So which problem do you have?


----------



## grahamperrin@ (Jan 16, 2022)

I should prefer to discuss Sway and Wayland.


Historically, the problems are largely elsewhere in the forum. Drawing attention to things that were _far from nice_, with or without external archives, might cause excitement in the short term, but ultimately: it will not look good. Ugliness breeds ugliness.

Please, let's all move on, with mutual respect, with respect for _all_ FreeBSD communities. Be nice. Be nice, everyone.

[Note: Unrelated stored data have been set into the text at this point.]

(** *** The engine's table of active executions *)

(** Once the workflow type is known, [execute_workflow] registers the
    workflow state in [active_executions] and its [finally] block removes
    it: whenever the call returns, whatever the answer, the table has no
    entry under the workflow id, and the definitions are untouched. *)
Lemma execute_workflow_cleans_up `{Runtime} (render : PyVal → string)
    (agent_executor :
       option string → Dict → option AgentContext.t → World
       → Outcome PyVal * World)
    (fuel pfuel : nat) (e : WorkflowEngine.t) (wtype : string)
    (ws : WorkflowState.t) (w : World) (d : Dict) (e' : WorkflowEngine.t)
    (ws' : WorkflowState.t) (w' : World)
    (history : list (list (string * Dict))) :
  is_Some (WorkflowEngine.workflow_definitions e !! wtype) →
  WorkflowEngine.execute_workflow render agent_executor fuel pfuel e wtype
    ws w = Some (d, e', ws', w', history) →
  WorkflowEngine.active_executions e' !! WorkflowState.workflow_id ws = None
  ∧ WorkflowEngine.workflow_definitions e'
    = WorkflowEngine.workflow_definitions e.
Proof.
  intros [def Hdef] Hrun.
  destruct (execute_workflow_run_loop _ _ _ _ _ _ _ _ _ _ _ _ _ _ Hdef Hrun)
    as (now & w0 & _ & _ & ->).
  unfold WorkflowEngine.clean_up. cbn [WorkflowEngine.active_executions].
  rewrite lookup_insert_eq.
  rewrite bool_decide_eq_true_2 by eauto.
  cbn [WorkflowEngine.active_executions WorkflowEngine.workflow_definitions].
  by rewrite lookup_delete_eq.
Qed.

Lemma execute_workflow_cleans_up_witness :
  ∃ d e' ws' w' history,
    Script.forecast_run = Some (d, e', ws', w', history)
    ∧ WorkflowEngine.active_executions e' !! "wf-1" = None
    ∧ WorkflowEngine.workflow_definitions e'
      = WorkflowEngine.workflow_definitions WorkflowEngine.init.
Proof.
  destruct Script.forecast_run as [[[[[d e'] ws'] w'] history]|] eqn:Hrun;
    [|destruct (forecast_run_returns Hrun)].
  exists d, e', ws', w', history. split; [reflexivity|].
  exact (@execute_workflow_cleans_up Script.runtime Script.render
           (Script.executor Script.forecast_down) 5%nat 1%nat
           WorkflowEngine.init "advisory" (Script.workflow "advisory")
           Script.start d e' ws' w' history
           (ex_intro _ WorkflowEngine.advisory_workflow eq_refl) Hrun).
Defined.

Lemma share_context_data_self_witness :
  ∃ m',
    ContextManager.share_context_data Script.two_sessions "a" "a" None
    = ContextManager.Blocked (SessionLock "a") m' [Acquire (SessionLock "a")].
Proof.
  apply (share_context_data_self Script.two_sessions "a" None).
  - vm_compute. eauto.
  - reflexivity.
Defined.

(** ** The states of the context manager ([context_manager.py]) *)

Section context_manager.
Context `{Runtime}.
Implicit Types (m : ContextManager.t) (c : AgentContext.t).

Lemma locks_follow_active m session :
  Spec.locks_follow m →
  is_Some (ContextManager.active_contexts m !! session) →
  ContextManager.context_locks m !! session = Some false.
Proof. intros -> [c Hc]. by rewrite lookup_fmap, Hc. Qed.

Lemma copy_keys_lookup (keys : list string) (source target : Dict) key :
  ContextManager.copy_keys keys source target !! key
  = if decide (key ∈ keys)
    then match source !! key with Some v => Some v | None => target !! key end
    else target !! key.
Proof.
  unfold ContextManager.copy_keys. revert target.
  induction keys as [|k keys IH]; intros target; [done|].
  cbn [foldl]. rewrite IH.
  destruct (decide (key = k)) as [->|Hne].
  - rewrite (decide_True (P := k ∈ k :: keys)) by by left.
    destruct (source !! k) as [v|] eqn:Hk.
    + rewrite lookup_insert_eq. by case_decide.
    + by case_decide.
  - assert (Hother : match source !! k with
                      | Some v => <[k := v]> target
                      | None => target
                      end !! key = target !! key).
    { destruct (source !! k); [by rewrite lookup_insert_ne|done]. }
    rewrite Hother.
    destruct (decide (key ∈ keys)) as [Hin|Hnin].
    + by rewrite decide_True by by right.
    + rewrite decide_False; [done|]. by intros [?|?]%elem_of_cons.
Qed.

(** On a session whose lock is free, [update_context_state] takes the
    lock, writes the state and frees the lock. *)
Lemma update_context_state_free m session updates merge c :
  ContextManager.active_contexts m !! session = Some c →
  ContextManager.context_locks m !! session = Some false →
  ContextManager.update_context_state m session updates merge
  = ContextManager.Done true
      (ContextManager.mk
         (<[session :=
              AgentContext.with_state c
                (if merge then updates ∪ AgentContext.state c else updates)]>
            (ContextManager.active_contexts m))
         (ContextManager.shared_state m) (ContextManager.context_locks m))
      [Acquire (SessionLock session); Release (SessionLock session)].
Proof.
  intros Hc Hl. unfold ContextManager.update_context_state,
    ContextManager.lock_of. rewrite Hc, Hl. cbn. rewrite Hl. cbn.
  rewrite Hc. cbn. rewrite insert_insert_eq, (insert_id _ _ _ Hl). done.
Qed.

(** On two distinct sessions whose locks are free, [share_context_data]
    takes both locks, writes the state of the target and frees both. *)
Lemma share_context_data_free m source target keys cs ct :
  source ≠ target →
  ContextManager.active_contexts m !! source = Some cs →
  ContextManager.active_contexts m !! target = Some ct →
  ContextManager.context_locks m !! source = Some false →
  ContextManager.context_locks m !! target = Some false →
  ContextManager.share_context_data m source target keys
  = ContextManager.Done true
      (ContextManager.mk
         (<[target :=
              AgentContext.with_state ct
                (match keys with
                 | Some (k :: ks) =>
                     ContextManager.copy_keys (k :: ks) (AgentContext.state cs)
                       (AgentContext.state ct)
                 | _ => AgentContext.state cs ∪ AgentContext.state ct
                 end)]>
            (ContextManager.active_contexts m))
         (ContextManager.shared_state m) (ContextManager.context_locks m))
      [Acquire (SessionLock source); Acquire (SessionLock target);
       Release (SessionLock target); Release (SessionLock source)].
Proof.
  intros Hne Hs Ht Hls Hlt.
  unfold ContextManager.share_context_data, ContextManager.lock_of.
  rewrite Hs, Ht, Hls, Hlt. cbn. rewrite Hls. cbn.
  rewrite lookup_insert_ne by done. rewrite Hlt. cbn.
  unfold ContextManager.share_body. cbn. rewrite Hs, Ht. cbn.
  f_equal. f_equal.
  apply map_eq. intros i.
  destruct (decide (i = source)) as [->|Hi]; [by rewrite lookup_insert_eq|].
  rewrite lookup_insert_ne by done.
  destruct (decide (i = target)) as [->|Hi']; [by rewrite lookup_insert_eq|].
  by rewrite !lookup_insert_ne by done.
Qed.

Lemma reachable_locks_follow m : Spec.reachable m → Spec.locks_follow m.
Proof.
  unfold Spec.locks_follow.
  induction 1 as [|m session context _ IH
                  |m session updates merge b m' trace _ IH Hcall
                  |m source target keys b m' trace _ IH Hcall
                  |m company key value _ IH
                  |m session _ IH
                  |m _ IH
                  |m ws base w _ IH].
  - cbn. by rewrite fmap_empty.
  - cbn. by rewrite fmap_insert, IH.
  - destruct (ContextManager.active_contexts m !! session) as [c|] eqn:Hc.
    + rewrite (update_context_state_free m session updates merge c Hc) in Hcall
        by (apply locks_follow_active; eauto).
      injection Hcall as <- <- <-. cbn.
      rewrite fmap_insert, <- IH. symmetry. apply insert_id.
      apply locks_follow_active; eauto.
    + unfold ContextManager.update_context_state in Hcall. rewrite Hc in Hcall.
      by injection Hcall as <- <- <-.
  - destruct (ContextManager.active_contexts m !! source) as [cs|] eqn:Hs,
      (ContextManager.active_contexts m !! target) as [ct|] eqn:Ht.
    + destruct (decide (source = target)) as [->|Hne].
      * assert (Hl : ContextManager.context_locks m !! target = Some false)
          by (apply locks_follow_active; eauto).
        unfold ContextManager.share_context_data in Hcall.
        rewrite Hs in Hcall. unfold ContextManager.lock_of in Hcall.
        rewrite Hl in Hcall. cbn in Hcall. rewrite Hl in Hcall.
        cbn in Hcall. by rewrite lookup_insert_eq in Hcall.
      * rewrite (share_context_data_free m source target keys cs ct) in Hcall
          by (try done; apply locks_follow_active; eauto).
        injection Hcall as <- <- <-. cbn.
        rewrite fmap_insert, <- IH. symmetry. apply insert_id.
        apply locks_follow_active; eauto.
    + unfold ContextManager.share_context_data in Hcall.
      rewrite ?Hs, ?Ht in Hcall. by injection Hcall as <- <- <-.
    + unfold ContextManager.share_context_data in Hcall.
      rewrite ?Hs, ?Ht in Hcall. by injection Hcall as <- <- <-.
    + unfold ContextManager.share_context_data in Hcall.
      rewrite ?Hs, ?Ht in Hcall. by injection Hcall as <- <- <-.
  - done.
  - unfold ContextManager.cleanup_context.
    destruct (ContextManager.active_contexts m !! session); [|done].
    cbn. by rewrite fmap_delete, IH.
  - cbn. by rewrite fmap_empty.
  - unfold ContextManager.create_workflow_context.
    destruct (uuid4 w) as [sid w1], (utcnow w1) as [now w2]. cbn.
    by rewrite fmap_insert, IH.
Qed.

Lemma union_lookup (d1 d2 : Dict) key :
  (d1 ∪ d2) !! key
  = match d1 !! key with Some v => Some v | None => d2 !! key end.
Proof. rewrite lookup_union. by destruct (d1 !! key), (d2 !! key). Qed.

Here, let's discuss Sway and Wayland.


----------



## macbias (Jan 19, 2022)

PizdeX said:


> Reading the _page 107_,_Chapter 5. The X Window System_ on the official FreeBSD handbook and the problem is that's the official handbook does not explain something about installing and managing Wayland.
> Arrived at this point a question rises in my mind - Is it even possible in 2022 install and use Wayland on any BSD distro to completely dump X11?
> If yes how and where i can learn about this stuff ?
> Thanks.


If you still need help and direction, I can give you some tips or guide, (or for anyone else), but I don't have an NVIDIA card so you will need to test that. I had heard NVIDIA added support a while ago and a quick search shows that it is working fine with driver 470 on Linux, which is in ports, so you may be in luck. If you get past that part, sway and wayland is easy to setup, works well and there are plenty of ports and packages that work with it.
Wayland might not be as popular yet for a handbook section, but the handbook chapter 5 that you mention (X Window System), still has the steps necessary to setup the graphics card for wayland too; just skip the parts that install and setup xorg  and do everything else  (you can uninstall xorg if you had already). There are a few settings after that, then install sway, a terminal emulator and you are basically done for a basic setup.
I'll go over the process, but here are some notes beforehand.
Wayland with window managers/compositors like Sway, Hikari, Wayfire etc work well but something like KDE on wayland probably still doesn't, idk. Avoid login/session managers like lightdm/sddm for now, sometimes they work, sometimes they break, try them later. Just run sway from tty. Also, just use packages (don't build ports) and it is probably better to set pkg to latest instead of quarterly right now. There were some newer versions of wayland, wlroots and sway added not long ago and I'm not sure what versions quarterly has at this point.

1) Setup. (don't know if you still need or did this part, it's considering a fresh freebsd install, skip ahead if needed).
- Update system if needed
`#freebsd-update fetch install`
reboot

- Change packages to latest
`#mkdir -p /usr/local/etc/pkg/repos`
Create a file called FreeBSD.conf containing

```
# /usr/local/etc/pkg/repos/
FreeBSD: {
    url: "pkg+http://pkg.FreeBSD.org/${ABI}/latest"
}
```
Copy it to /usr/local/etc/pkg/repos/ (The comment in first line reminds you where it goes if you want to save it for later). Type `#pkg -vv`to check.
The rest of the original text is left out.